The intensities of these light beams are then measured by
electronic detectors and compared. The intensity of the reference
beam, which should have suffered little or no light absorption, is
defined as I0. The intensity of the sample beam is defined as I.
Over a short period of time, the spectrometer automatically scans
all the component wavelengths in the manner described. The
ultraviolet (UV) region scanned is normally from 200 to 400 nm, and
the visible portion is from 400 to 800 nm.
III. Examples
[0093] The following are examples of methods and compositions of
the invention. It is understood that various other embodiments may
be practiced, given the general description provided above.
Example 1
Adduct Detection
[0094] During a manufacture for a particular recombinant protein,
seven filtered bulks for storage (FBS) were produced where typical
results against product appearance criteria were obtained for five
of the seven bulks. Per manufacturing specification, the product
specific test instructions require the use of Yellow (Y) color
series for the evaluation of the product samples by the COC assay,
a method for the determination of clarity/degree of opalescence,
degree of coloration, and appearance. However, two bulks (Runs 2
and 3) appeared brown in color and_did not meet the expected Yellow
series color criterion of .gtoreq.Y7 for the COC assay. A
comparison of the COC results for Runs 1-3 is shown in FIG. 1. To
investigate the discrepancy further, the seven FBS samples were
concentrated to increase the intensity of the color. The
concentrated samples were compared against all the Standard color
solutions listed in the U.S. Pharmacopeia 2012 (USP Monograph 631,
Color and Achromicity) or in the European Pharmacopoeia 5.0 (EP
Method 2.2.2, Degree of Coloration of Liquids) for confirmation of
the appropriate color assignment. The samples were compared in
diffused daylight 5 min after preparation of the reference sample,
viewing vertically against a black background. The diffusion of
light must be such that reference sample I can readily be
distinguished from water and that reference suspension. II can
readily be distinguished from reference suspension I. A liquid was
considered clear if its clarity was the same as that of water R or
of the solvent used when examined under the conditions described
above, or if its opalescence was not more pronounced than that of
the reference sample I.
[0095] Since the cause of the coloration was unknown for Runs 2 and
3, multiple investigational studies were completed to determine the
source and cause of the atypical brown color. Samples from Runs 1-3
were analyzed for metals, trace elements (other than metals), and
chromophores. These studies suggested that the coloration observed
in Runs 2 and 3 were not due to metals or other trace elements
(data not shown).
[0096] To determine whether chromophores were associated with the
unexpected color observed in the FBS, Runs 1-3 were analyzed using
ultraviolet and visible (UV/vis) spectroscopy with a 1 cm path
length cuvette. The UV spectra (200-600 nm) did not display any
significant differences in the observance profile for the samples
analyzed.
[0097] To increase the sensitivity of the UV spectrophotometer, the
experiment was repeated using a 10 cm path length cuvette. The 10
cm cuvette offers increased sensitivity to the 1 cm cuvette due to
the absorbance of a sample is proportional to the number of
absorbing molecules in the spectrophotometer meter light beam. The
samples were scanned between 200-700 nm to determine the absorption
spectrum of Runs 1-3. The shape of the spectra for Runs 2 and 3 was
different than Run 1: new absorbance peaks were observed
approximately at 320 nm and at 460 nm which were not apparent for
Run 1 (FIG. 2A). This difference can be observed more clearly when
the spectrum of Run 1 is subtracted from the spectrum of Run 3
(FIG. 2B). The peak observed at 460 nm for Runs 2 and 3 is
consistent with a flavin (e.g., vitamin) fingerprint.

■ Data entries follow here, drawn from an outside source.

Lemma SetMaxTimeSpan_Good lim span m :
  Good lim m -> is_uint 64 span -> Good lim (SetMaxTimeSpan span m).
Proof.
  intros Hg Hspan. pose proof Hg as [[Hcap _] Hs He]. unfold SetMaxTimeSpan. cbn.
  destruct (enforced_ m) eqn:E; [|by split].
  set (m1 := mkMapping _ _ _ _). pose proof (Good_Ordered lim m Hg E) as Ho.
  destruct (EnforceMaxTimeSpan_spec 0 m1) as (k & -> & Ho' & Hs'); [done|done|by left|].
  split; [done|apply Ho'|]. intros _. split; [by apply Ordered_chain|]. intros El. split; [done|].
  destruct (He eq_refl) as (_ & Hl). destruct (Hl El) as [_ Hc]. intros Hlt. specialize (Hc Hlt). cbn in *.
  change (effective_cap false _) with (effective_cap false m).
  unfold size in *. rewrite length_drop. lia.
Qed.

Lemma PrePopulate_Good lim a b c d m :
  Good lim m -> pairs_ m = [] -> Forall Sound (prepopulated a b c d) ->
  Good false (snd (PrePopulate a b c d m)).
Proof.
  intros [Hlim _ _] Hp Hs. rewrite PrePopulate_pairs by done. split; [done|done|]. intros _.
  split; [|done]. apply Ordered_chain. split; [done|apply prepopulated_sorted].
Qed.

Lemma Reaches_Good `{VarintReaderLaws} lim m : Reaches lim m -> Good lim m.
Proof.
  induction 1 as [|lim a b c d m ? IH ? ? ? ? ?|lim s t added m m' ? IH ? E|lim s t m ? IH ?|lim now m m' ? IH ? E
    |lim span m ? IH ?|lim cap m m' ? IH ? E|lim m ? IH|lim lim' src from to m ? IH1 ? ? IH2|lim lim' src m ? IH1 ? ? ? IH2].
  - split; [done|constructor|]. intros _.
    split; [constructor|]. intros _. split; [by intros p z ?%elem_of_nil|done].
  - by eapply PrePopulate_Good.
  - destruct (Append_Good lim s t m) as (a & m1 & E' & Hm1); [done|done|]. congruence.
  - by apply AddUnenforced_Good.
  - destruct (Enforce_Good lim now m) as (m1 & E' & Hm1); [done|done|]. congruence.
  - by apply SetMaxTimeSpan_Good.
  - destruct (SetCapacity_Good lim cap m) as (m1 & E' & Hm1); [done|done|]. congruence.
  - destruct IH as [Hl _ _]. split; [done|constructor|]. intros _.
    split; [constructor|]. intros _. split; [by intros p z ?%elem_of_nil|].
    intros _. apply effective_cap_nonneg.
  - unfold CopyFromSeqnoRange. apply add_Good; [done|]. by eapply Ordered_slice, Good_Ordered.
  - unfold DecodeFrom. rewrite DecodeImpl_EncodeTo;
      [|by eapply Sound_uint, good_sound|done].
    change (negb (ok Status_OK)) with false. cbv iota.
    pose proof (add_Good lim m (pairs_ src)) as Hadd. cbv zeta in Hadd.
    destruct (_ || _); apply Hadd; eauto using Good_Ordered.
Qed.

[0098] Based on the 10 cm UV/vis results, full spectrum analysis
for RP-HPLC and IEC with options for MS detection were performed on
FBS from Runs 1-3.
[0099] Using full spectrum detection for RP-HPLC, no
chromatographic differences were observed for Run 1-3 (data not
shown). However, for IEC at 310 nm, minor differences were
observed. As shown in FIG. 3, a slight peak behind the Main Peak is
observed for Runs 2 and 3 while the profile for Run 1 is comparable
to the Reference Material.
[0100] Intact samples were submitted for 2D LC-MS and monitored at
both 280 and 310 nm. The 2D LC-MS analysis consists of two
parts--first dimension is separation by RP-HPLC with the second
dimension as fractionated peaks for mass spectrometry analysis.
From this experiment, the expected mass was observed for Run 1
while the expected mass and an additional mass of approximately
+157 Da were observed for Runs 2 and 3 (FIG. 4).
Example 2
Elucidation of the Adduct
[0101] To better elucidate the adduct, Run 3 was selected for
fractionation (the minor peak from the IEC assay (FIG. 3) was
collected) and further analyzed by 2D-LC MS and mass identification
by tryptic peptide map with MS detection.

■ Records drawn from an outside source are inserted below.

(** [std::unique_ptr] members are options; the top of the savepoint stack is the
    head of the list. *)
Record WriteBatch : Type := mkWriteBatch {
  save_points_ : option (list SavePoint);
  wal_term_point_ : SavePoint;
  is_latest_persistent_state_ : bool;
  needs_in_place_update_ts_ : bool;
  has_key_with_ts_ : bool;
  content_flags_ : Z;
  max_bytes_ : Z;
  prot_info_ : option (list ProtectionInfoKVOC);
  default_cf_ts_sz_ : Z;
  track_timestamp_size_ : bool;
  cf_id_to_ts_sz_ : gmap Z Z;
  rep_ : bytes;
}.

(** Field updates. *)
Definition set_rep (b : WriteBatch) (r : bytes) : WriteBatch :=
  mkWriteBatch (save_points_ b) (wal_term_point_ b) (is_latest_persistent_state_ b)
    (needs_in_place_update_ts_ b) (has_key_with_ts_ b) (content_flags_ b)
    (max_bytes_ b) (prot_info_ b) (default_cf_ts_sz_ b) (track_timestamp_size_ b)
    (cf_id_to_ts_sz_ b) r.

Definition set_content_flags (b : WriteBatch) (f : Z) : WriteBatch :=
  mkWriteBatch (save_points_ b) (wal_term_point_ b) (is_latest_persistent_state_ b)
    (needs_in_place_update_ts_ b) (has_key_with_ts_ b) f
    (max_bytes_ b) (prot_info_ b) (default_cf_ts_sz_ b) (track_timestamp_size_ b)
    (cf_id_to_ts_sz_ b) (rep_ b).

Definition set_prot_info (b : WriteBatch) (p : option (list ProtectionInfoKVOC))
    : WriteBatch :=
  mkWriteBatch (save_points_ b) (wal_term_point_ b) (is_latest_persistent_state_ b)
    (needs_in_place_update_ts_ b) (has_key_with_ts_ b) (content_flags_ b)
    (max_bytes_ b) p (default_cf_ts_sz_ b) (track_timestamp_size_ b)
    (cf_id_to_ts_sz_ b) (rep_ b).

Definition set_save_points (b : WriteBatch) (s : option (list SavePoint)) : WriteBatch :=
  mkWriteBatch s (wal_term_point_ b) (is_latest_persistent_state_ b)
    (needs_in_place_update_ts_ b) (has_key_with_ts_ b) (content_flags_ b)
    (max_bytes_ b) (prot_info_ b) (default_cf_ts_sz_ b) (track_timestamp_size_ b)
    (cf_id_to_ts_sz_ b) (rep_ b).

Definition set_wal_term_point (b : WriteBatch) (p : SavePoint) : WriteBatch :=
  mkWriteBatch (save_points_ b) p (is_latest_persistent_state_ b)
    (needs_in_place_update_ts_ b) (has_key_with_ts_ b) (content_flags_ b)
    (max_bytes_ b) (prot_info_ b) (default_cf_ts_sz_ b) (track_timestamp_size_ b)
    (cf_id_to_ts_sz_ b) (rep_ b).

Definition set_latest_persistent (b : WriteBatch) (v : bool) : WriteBatch :=
  mkWriteBatch (save_points_ b) (wal_term_point_ b) v
    (needs_in_place_update_ts_ b) (has_key_with_ts_ b) (content_flags_ b)
    (max_bytes_ b) (prot_info_ b) (default_cf_ts_sz_ b) (track_timestamp_size_ b)
    (cf_id_to_ts_sz_ b) (rep_ b).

[0102] From the 2D LC-MS analysis (FIG. 5), in addition to the
expected mass, an approximate +156 Da mass increase was again
observed for the fractionated shoulder peak. Upon on-line reduction
(with DTT) of the sample, the expected reduced mass was observed.
The four additional Daltons observed between the reduced and native
analyses are due to the breakage of the disulfide bonds and the
addition of four hydrogens. The additional mass was again observed,
suggesting the modification was non-reversible or covalent.
[0103] From the tryptic peptide map, the sample was collected at
both 214 nm and 310 nm. As shown in FIG. 6, novel peaks are
enhanced in the 45-55 minute region. LC-MS-MS analysis of the novel
peak observed at 48.8 minutes at 310 nm was determined to be T20
peptide with the cysteine residue modified with +154.006 Da.
Modified (at cysteine, +154.006 Da) and free T6 and T16 peptides
were also detected by mass extraction. Reduced T21 or modified T21
were not detected but this may have been due to the low levels
present. The other two peaks observed eluting between 50 to 56
minutes at 310 nm did not contain any unique species when compared
to the reference.
[0104] 1D and 2D 1H NMR analysis was collected to determine the
adduct structure. Additional data was acquired using TOSCY (Total
Correlation Spectroscopy), HSQC (Heteronuclear Single Quantum
Coherence), HMBC (Heteronuclear Multiple Bond Correlation), and
ROESY (Rotating-frame Overhauser Effect Spectroscopy (nOe)).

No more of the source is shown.